Charity est drôle et attachante. Malgré son univers morose et sa solitude, elle garde sa joie de vivre. A l’âge de cinq ans, elle se découvre une passion pour les animaux : elle les recueille, les soigne, s’essaye à quelques expérimentations scientifiques, reconstituent des squelettes de loir… Rats, escargots, lapins, oisillons, poussins, souris… Charity recueille la moindre petite bête en détresse.

Elle apprend à lire en volant des livres dans la bibliothèque de son père ; se met à apprendre par coeur Hamlet, à en déclamer des passages entiers devant son rat Julius et son lapin Peter, à qui elle apprend des tours.
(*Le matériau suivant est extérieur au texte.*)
Lemma authEffect_cases (a : Auth) (st : State) :
  authEffect a st = st
  \/ (exists userType target,
        signed_in_as userType a
        /\ authEffect a st = setCurrentState target st
        /\ ((userType = "ranger" /\ target = "rangerDashboard")
            \/ (userType = "admin" /\ target = "adminDashboard")
            \/ (userType = "community" /\ target = "camera"))).
Proof.
  unfold authEffect, signed_in_as.
  destruct (loading a) eqn:Hl; [left; reflexivity|].
  destruct (user a) as [u|] eqn:Hu; [|left; reflexivity].
  destruct (profile a) as [pr|] eqn:Hp; [|left; reflexivity]. cbn.
  destruct (String.eqb_spec (user_type pr) "ranger") as [E|_].
  { right. exists "ranger", "rangerDashboard".
    split; [split; [reflexivity | split; [discriminate | eauto]]|]. split; [reflexivity|].
    left. split; reflexivity. }
  destruct (String.eqb_spec (user_type pr) "admin") as [E|_].
  { right. exists "admin", "adminDashboard".
    split; [split; [reflexivity | split; [discriminate | eauto]]|]. split; [reflexivity|].
    right. left. split; reflexivity. }
  destruct (String.eqb_spec (user_type pr) "community") as [E|_].
  { right. exists "community", "camera".
    split; [split; [reflexivity | split; [discriminate | eauto]]|]. split; [reflexivity|].
    right. right. split; reflexivity. }
  left. reflexivity.
Qed.

Lemma handle_keeps_invariant (e : Event) (st : State) :
  controller_invariant st -> controller_invariant (handle e st).
Proof.
  intros Hinv. destruct e as [a| |u| |f d| | | |]; cbn [handle].
  - destruct (authEffect_cases a st) as [->|(userType & target & _ & -> & Hcase)];
      [exact Hinv|].
    split; cbn; intros E; subst target;
      destruct Hcase as [[_ H]|[[_ H]|[_ H]]]; discriminate H.
  - split; cbn; discriminate.
  - unfold handleUserTypeSelection.
    destruct (String.eqb u "anonymous"); split; cbn; discriminate.
  - exact Hinv.
  - split; cbn; [intros _ | ]; discriminate.
  - split; cbn; [discriminate | lia].
  - unfold resetTimerFires. destruct (timers st); [exact Hinv|].
    split; cbn; discriminate.
  - split; cbn; discriminate.
  - split; cbn; discriminate.
Qed.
Son corbeau Petruchio se mettra à réciter certaines répliques de Shakespeare.

Avec Mademoiselle Blanche sa gouvernante, Charity apprend l’aquarelle ; une véritable révélation de couleurs. Elle se met à peindre ses animaux, puis à inventer des histoires les mettant en scène.

Avec cette biographie romancée de Beatrix Potter, Marie-Aude Murail nous offre un roman savoureux, au ton éminemment caustique, avec des dialogues mis en scène comme au théatre ; un roman qui dépeint à merveille la condition féminine de l’époque. On y croise Oscar Wilde et Bernard Shaw. C’est délicieusement drôle, plein d’esprit et attachant. Bref, une petite merveille, un coup de ❤ !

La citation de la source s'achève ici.